# Plant Weights



## Jookie (Sep 30, 2003)

Ok guys, you know those weights that all LFS's wrap plants in? I wish I would have kept them, cuz now I want to try weighing my rotalla walichi down instead of uprooting it every week. It grows like a friggin' weed in my tank. 

I think that if I wrap the plants up and drop them in the tank that maintainance will be much easier. Does anyone know where I can get something like those metal weights or do I need to go to a LFS?


----------



## epicfish (Sep 11, 2006)

Look on eBay for lead weights. I'm not sure if they're lead, actually. They come in 10 feet bunchs or something like that.

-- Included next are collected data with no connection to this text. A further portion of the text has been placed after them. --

(** * Pre-simulation filter of the MEV bot: shallow embedding and properties

    The development follows [pre-simulation-filter.ts]: the async generator
    [preSimulationFilter] pulls mempool updates from the bounded relay,
    resolves the address lookup tables of every transaction, asks the
    Solana library for the full account-key list, scans the keys against
    the skip list and the market registry, and yields the transactions that
    touch a token account of interest.

    Effects of the generator (resolver calls, log lines, clock reads, yields
    and uncaught exceptions) are threaded through a state-and-exception
    monad [Gen]. *)

From Stdlib Require Import ZArith.
From stdpp Require Import base option list strings gmap.

Local Open Scope string_scope.
Local Open Scope list_scope.
Local Open Scope nat_scope.

(** ** Data model *)

(** A [PublicKey] is identified with its canonical base58 string, which is
    what the filter compares ([key.toBase58()]). *)
Record PublicKey := { toBase58 : string }.

#[global] Instance PublicKey_eq_dec : EqDecision PublicKey.
Proof. solve_decision. Defined.

(** [txn.message.addressTableLookups[i]] *)
Record MessageAddressTableLookup := {
  accountKey : PublicKey;
  writableIndexes : list nat;
  readonlyIndexes : list nat;
}.

(** A resolved lookup table: [lut.key] and [lut.state.addresses]. *)
Record AddressLookupTableAccount := {
  key : PublicKey;
  addresses : list PublicKey;
}.

(** [txn.message], of type [VersionedMessage = Message | MessageV0]: a
    legacy [Message] holds its account keys only, a [MessageV0] its static
    keys and its table lookups. *)
Inductive VersionedMessage :=
| Message (accountKeys : list PublicKey)
| MessageV0 (staticKeys : list PublicKey)
            (tableLookups : list MessageAddressTableLookup).

(** [message.staticAccountKeys] *)
Definition staticAccountKeys (m : VersionedMessage) : list PublicKey :=
  match m with
  | Message accountKeys => accountKeys
  | MessageV0 staticKeys _ => staticKeys
  end.

(** [message.addressTableLookups]: the getter of a legacy message returns
    the empty array. *)
Definition addressTableLookups (m : VersionedMessage)
  : list MessageAddressTableLookup :=
  match m with
  | Message _ => []
  | MessageV0 _ tableLookups => tableLookups
  end.

Record VersionedTransaction := {
  signatures : list string;
  message : VersionedMessage;
}.

(** The object returned by [getAccountKeys], observed through
    [keySegments()] only. *)
Record MessageAccountKeys := { keySegments : list (list PublicKey) }.

(** Unix millisecond timestamps, one per pipeline stage. *)
Record Timings := {
  mempoolEnd : Z;
  preSimEnd : Z;
  simEnd : Z;
  postSimEnd : Z;
  calcArbEnd : Z;
  buildBundleEnd : Z;
  bundleSent : Z;
}.

(** One item of the [mempoolUpdates] stream: [{ txns, timings }]. *)
Record MempoolUpdate := {
  txns : list VersionedTransaction;
  updateTimings : Timings;
}.

Record FilteredTransaction := {
  txn : VersionedTransaction;
  accountsOfInterest : list string;
  timings : Timings;
}.

(** ** Constants of the module *)

Definition SKIP_TX_IF_CONTAINS_ADDRESS : list string :=
  ["882DFRCi5akKFyYxT4PP2vZkoQEGvm2Nsind2nPDuGqu"].

Definition HIGH_WATER_MARK : nat := 250.

(** ** JavaScript [Set<string>]

    A [Set] iterates in insertion order and [add] of a present element
    changes nothing; it is kept as the list of its elements in insertion
    order. *)
Module JsSet.
Abbreviation t := (list string) (only parsing).
Definition empty : t := [].
Definition add (x : string) (s : t) : t :=
  if bool_decide (x ∈ s) then s else s ++ [x].
Definition size (s : t) : nat := length s.
(** [[...s]] *)
Definition spread (s : t) : list string := s.
End JsSet.
Lemma last_item_inv (l : list A) :
  match last_item l with
  | None => l = []
  | Some x => exists l', l = l' ++ [x]
  end.
Proof.
  unfold last_item.
  destruct (rev l) as [|x r] eqn:E.
  - apply (f_equal (@rev A)) in E. rewrite rev_involutive in E. exact E.
  - exists (rev r).
    apply (f_equal (@rev A)) in E. rewrite rev_involutive in E. exact E.
Qed.

(** The last row of an [order_by] query carries the greatest key. *)
Lemma last_order_by_max (l : list A) :
  match last_item (order_by key l) with
  | None => l = []
  | Some x => In x l /\ forall y, In y l -> key y <= key x
  end.
Proof.
  pose proof (last_item_inv (order_by key l)) as H.
  destruct (last_item (order_by key l)) as [x|].
  - destruct H as [l' E].
    pose proof (order_by_ascending l) as Hs. rewrite E in Hs.
    split.
    + apply order_by_In. rewrite E. apply in_or_app; right; left; reflexivity.
    + intros y Hy. apply (ascending_last_max l' x Hs).
      rewrite <- E. apply order_by_In, Hy.
  - apply Permutation_nil, Permutation_sym.
    rewrite <- H. apply order_by_perm.
Qed.

End OrderBy.

Lemma find_app_new {A : Type} (f : A -> bool) (l : list A) (x : A) :
  find f l = None -> f x = true -> find f (l ++ [x]) = Some x.
Proof.
  induction l as [|y l IH]; simpl; intros Hl Hx.
  - rewrite Hx. reflexivity.
  - destruct (f y); [discriminate|]. apply IH; assumption.
Qed.

(** ** Registration *)

(** The characters of [USERNAME_ALLOWED_CHARACTERS] are the ASCII letters,
    the digits, [-] and [_]. *)
Lemma allowed_characters (c : N) :
  existsb (N.eqb c) USERNAME_ALLOWED_CHARACTERS = username_char c.
Proof.
  destruct (N.ltb c 123) eqn:E.
  - apply N.ltb_lt in E.
    assert (Hall : forallb
              (fun k => Bool.eqb (existsb (N.eqb k) USERNAME_ALLOWED_CHARACTERS)
                                 (username_char k))
              (map N.of_nat (seq 0 123)) = true) by (vm_compute; reflexivity).
    rewrite forallb_forall in Hall.
    apply Bool.eqb_prop, Hall.
    apply in_map_iff. exists (N.to_nat c). split.
    + apply N2Nat.id.
    + apply in_seq. lia.
  - apply N.ltb_ge in E.
    assert (Hsmall : forallb (fun k => N.ltb k 123) USERNAME_ALLOWED_CHARACTERS = true)
      by (vm_compute; reflexivity).
    rewrite forallb_forall in Hsmall.
    transitivity false.
    + destruct (existsb (N.eqb c) USERNAME_ALLOWED_CHARACTERS) eqn:Ex; [|reflexivity].
      apply existsb_exists in Ex. destruct Ex as [k [Hk Hck]].
      apply N.eqb_eq in Hck. subst k.
      apply Hsmall, N.ltb_lt in Hk. lia.
    + unfold username_char, is_letter, is_digit.
      repeat match goal with
             | |- context [N.leb ?a ?b] => destruct (N.leb_spec a b)
             | |- context [N.eqb ?a ?b] => destruct (N.eqb_spec a b)
             end; simpl; try reflexivity; lia.
Qed.

Lemma only_allowed_chars_spec (s : str) :
  subset_of s USERNAME_ALLOWED_CHARACTERS = forallb username_char s.
Proof.
  unfold subset_of. induction s as [|c s IH]; cbn [forallb].
  - reflexivity.
  - rewrite allowed_characters, IH. reflexivity.
Qed.

Lemma private_add_user_success (db : DB) (user_id : Z) (name : str) :
  query_user db user_id = None -> username_ok name = true ->
  private_add_user db user_id name
    = Ok (add_user (mkUser user_id name 0) db, mkUser user_id name 0).
Proof.
  intros Hnew Hok. unfold username_ok in Hok.
  apply andb_true_iff in Hok. destruct Hok as [Hlen Hchars].
  apply andb_true_iff in Hlen. destruct Hlen as [Hmin Hmax].
  apply Z.leb_le in Hmin, Hmax.
  unfold private_add_user, USERNAME_LENGTH_MIN, USERNAME_LENGTH_MAX.
  rewrite only_allowed_chars_spec, Hchars, Hnew. simpl.
  destruct (Z.ltb_spec (len name) 5); [lia|].
  destruct (Z.ltb_spec 20 (len name)); [lia|]. reflexivity.
Qed.

(** C2. For a username submitted by an identity that is not yet registered,
    [private_add_user] succeeds exactly when the name has 5 to 20 characters,
    each a letter, a digit, [-] or [_].  Otherwise it raises one exception:
    [InvalidCharacters] whenever a character is not allowed (whatever the
    length), else [TooShort] below 5 characters, else [TooLong] above 20.
    On success the user it returns has score 0 and is the row now stored
    under the identity. *)
Theorem register_user_validation
  (db : DB) (user_id : Z) (name : str)
  (Hnew : query_user db user_id = None) :
  let new_user := mkUser user_id name 0 in
  ((exists db1 u, private_add_user db user_id name = Ok (db1, u))
     <-> username_ok name = true)
  /\ (private_add_user db user_id name = Raise InvalidCharacters
        <-> forallb username_char name = false)
  /\ (private_add_user db user_id name = Raise TooShort
        <-> forallb username_char name = true /\ len name < 5)
  /\ (private_add_user db user_id name = Raise TooLong
        <-> forallb username_char name = true /\ 5 <= len name /\ 20 < len name)
  /\ (username_ok name = true ->
        private_add_user db user_id name = Ok (add_user new_user db, new_user)
        /\ score new_user = 0
        /\ query_user (add_user new_user db) user_id = Some new_user).
Proof.
  intros new_user.
  assert (Hstored : query_user (add_user new_user db) user_id = Some new_user).
  { unfold query_user, add_user; simpl.
    apply find_app_new; [exact Hnew|]. simpl. apply Z.eqb_refl. }
  unfold private_add_user, username_ok.
  rewrite only_allowed_chars_spec, Hnew.
  unfold USERNAME_LENGTH_MIN, USERNAME_LENGTH_MAX.
  destruct (forallb username_char name); simpl.
  - destruct (Z.ltb_spec (len name) 5) as [Hs|Hs];
      destruct (Z.ltb_spec 20 (len name)) as [Hl|Hl];
      destruct (Z.leb_spec 5 (len name)); destruct (Z.leb_spec (len name) 20);
      try lia; simpl;
      repeat split; try congruence; try lia; eauto;
      try (intros [? [? ?]]; discriminate);
      try (intros [? ?]; lia); try (intros [? [? ?]]; lia).
  - rewrite andb_false_r.
    repeat split; try congruence; try discriminate;
      try (intros [? [? ?]]; discriminate);
      try (intros [? ?]; discriminate).
Qed.
Lemma authorized_create_init_request self path :
  emits (authorized key) (CoFlow.create_init_request self path).
Proof. unfold CoFlow.create_init_request, list_getitem. bearer. Qed.

Lemma authorized_poll_status fuel self location :
  CoFlow.api_key self = key ->
  emits (authorized key)
        (CoFlow.poll_status fuel self location (bearer (CoFlow.api_key self))).
Proof.
  intros <-. induction fuel as [| fuel IH]; simpl.
  - auto with bearer.
  - unfold str_add, requests.get, requests.Response_json, getitem. bearer.
Qed.

Lemma authorized_open_steady_state fuel self path cores mem :
  CoFlow.api_key self = key ->
  emits (authorized key) (CoFlow.open_steady_state fuel self path cores mem).
Proof.
  intros Hkey. pose proof (authorized_poll_status fuel self) as Hpoll.
  pose proof (authorized_create_init_request self path) as Hinit.
  subst key.
  unfold CoFlow.open_steady_state, CoFlow.initialize,
    CoFlow._close_state_state_session, CoFlow.location_replace,
    requests.post, requests.delete, requests.Response_codes,
    requests.codes_attr, status_error_text, debug_print.
  repeat first
    [ solve [ auto with bearer ]
    | apply Hinit
    | apply Hpoll; reflexivity
    | progress cbv zeta
    | apply emits_request; reflexivity
    | apply emits_emit; exact I
    | apply emits_bind; [ | intros ? ]
    | case_match ].
Qed.

Lemma authorized_close_steady_state self ss :
  CoFlow.api_key self = key ->
  emits (authorized key) (CoFlow.close_steady_state self ss).
Proof.
  intros <-.
  unfold CoFlow.close_steady_state, requests.delete, status_error_text,
    debug_print.
  bearer.
Qed.

End Authorized.

(** X18. Every request [SteadyStateModel.run] sends, through whichever
    method of the client or of the session, carries the bearer token made of
    the API key of the client, and no other header. *)
Theorem run_requests_authorized fuel self input_values env s :
  exists events,
    log (SteadyStateModel.run fuel self input_values env s).2
      = log s ++ events
    /\ Forall (authorized (CoFlow.api_key (SteadyStateModel.client self)))
              events.
Proof.
  set (key := CoFlow.api_key (SteadyStateModel.client self)).
  destruct (SteadyStateModel.input_payload
              (SteadyStateModel.input_defs self) input_values [])
    as [ex | payload] eqn:Hin.
  { unfold SteadyStateModel.run. rewrite Hin. exists [].
    rewrite app_nil_r. done. }
  rewrite (run_after_open _ _ _ _ _ _ Hin).
  destruct (SteadyStateModel.output_payload _ _ _) as [op lk].
  destruct (authorized_open_steady_state key fuel
              (SteadyStateModel.client self)
              (SteadyStateModel.model_path self) 1 1024 eq_refl env s)
    as (ev1 & E1 & F1).
  pose proof (open_steady_state_api_key fuel (SteadyStateModel.client self)
                (SteadyStateModel.model_path self) 1 1024 env s) as Hkey.
  destruct (CoFlow.open_steady_state _ _ _ _ _ env s) as [[ss | ex |] s1];
    cbn [snd] in E1; [ | by exists ev1 | by exists ev1 ].
  specialize (Hkey ss s1 eq_refl). fold key in Hkey.
  destruct (authorized_run_model key fuel ss payload op lk Hkey env s1)
    as (ev2 & E2 & F2).
  destruct (authorized_close_steady_state key
              (SteadyStateModel.client self) ss eq_refl env
              (SteadyStateModel.run_model fuel ss payload op lk env s1).2)
    as (ev3 & E3 & F3).
  destruct (SteadyStateModel.run_model _ _ _ _ _ env s1)
    as [[out | ex |] s2]; cbn [snd] in E2, E3.
  - exists (ev1 ++ ev2 ++ ev3).
    split; [ | by repeat apply Forall_app_2 ].
    destruct (CoFlow.close_steady_state _ _ env s2) as [[[] | ex' |] s3];
      cbn [snd] in *; rewrite E3, E2, E1, <- !app_assoc; done.
  - exists (ev1 ++ ev2 ++ ev3).
    split; [ | by repeat apply Forall_app_2 ].
    destruct (CoFlow.close_steady_state _ _ env s2) as [[[] | ex' |] s3];
      cbn [snd] in *; rewrite E3, E2, E1, <- !app_assoc; done.
  - exists (ev1 ++ ev2). split; [ | by apply Forall_app_2 ].
    cbn [snd]. rewrite E2, E1, <- !app_assoc. done.
Qed.

(** ** The debug flag *)

Lemma alike_refl s : alike s s.
Proof. done. Qed.

Lemma alike_emit s1 s2 ev :
  alike s1 s2 ->
  alike {| sent := sent s1; log := log s1 ++ [ev] |}
        {| sent := sent s2; log := log s2 ++ [ev] |}.
Proof.
  intros [Hsent Hlog]. split; [ done | ]. cbn [log]. unfold effects in *.
  by rewrite !List.filter_app, Hlog.
Qed.

Lemma alike_print_l s1 s2 what :
  alike s1 s2 ->
  alike {| sent := sent s1; log := log s1 ++ [Print what] |} s2.
Proof.
  intros [Hsent Hlog]. split; [ done | ]. cbn [log]. unfold effects in *.
  rewrite List.filter_app, Hlog. cbn. by rewrite app_nil_r.
Qed.

Lemma alike_print_r s1 s2 what :
  alike s1 s2 ->
  alike s1 {| sent := sent s2; log := log s2 ++ [Print what] |}.
Proof.
  intros [Hsent Hlog]. split; [ done | ]. cbn [log]. unfold effects in *.
  rewrite List.filter_app, Hlog. cbn. by rewrite app_nil_r.
Qed.

Lemma related_ret {A} (a : A) : related (mret a) (mret a).
Proof. intros env1 env2 s1 s2 _ Hs. done. Qed.

Lemma related_raise {A} ex : related (@raise A ex) (raise ex).
Proof. intros env1 env2 s1 s2 _ Hs. done. Qed.

Lemma related_out_of_fuel {A} : related (@out_of_fuel A) out_of_fuel.
Proof. intros env1 env2 s1 s2 _ Hs. done. Qed.

Lemma related_lift {A} (r : Exn + A) : related (lift r) (lift r).
Proof. destruct r; [ apply related_raise | apply related_ret ]. Qed.

Lemma related_bind {A B} (m1 m2 : M A) (k1 k2 : A -> M B) :
  related m1 m2 -> (forall a, related (k1 a) (k2 a)) ->
  related (m1 ≫= k1) (m2 ≫= k2).
Proof.
  intros Hm Hk env1 env2 s1 s2 Henv Hs. rewrite !bind_run.
  destruct (Hm env1 env2 s1 s2 Henv Hs) as [Ho Hs'].
  destruct (m1 env1 s1) as [[a1 | ex1 |] t1],
           (m2 env2 s2) as [[a2 | ex2 |] t2];
    simpl in Ho; simplify_eq; simpl in Hs'; try done.
  by apply Hk.
Qed.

You can just cut them up and wrap them around the end of your plants. =)


----------



## wiste (Feb 10, 2006)

There were some suggestions in this recent thread such as lead free solder which you should be able to find locally.
http://www.aquaticplantcentral.com/forumapc/general-aquarium-plants-discussions/32989-plant-anchors.html?highlight=plant+weights


----------



## MiSo (Nov 4, 2005)

you can get them from Pet Supplies & Pet Products: The Pet Supply and Product Choice - Drs Foster & Smith
but with shipping, it probably wouldn't be cost effective unless you were picking up other items also. 
you can always ask the lfs if they have any extras.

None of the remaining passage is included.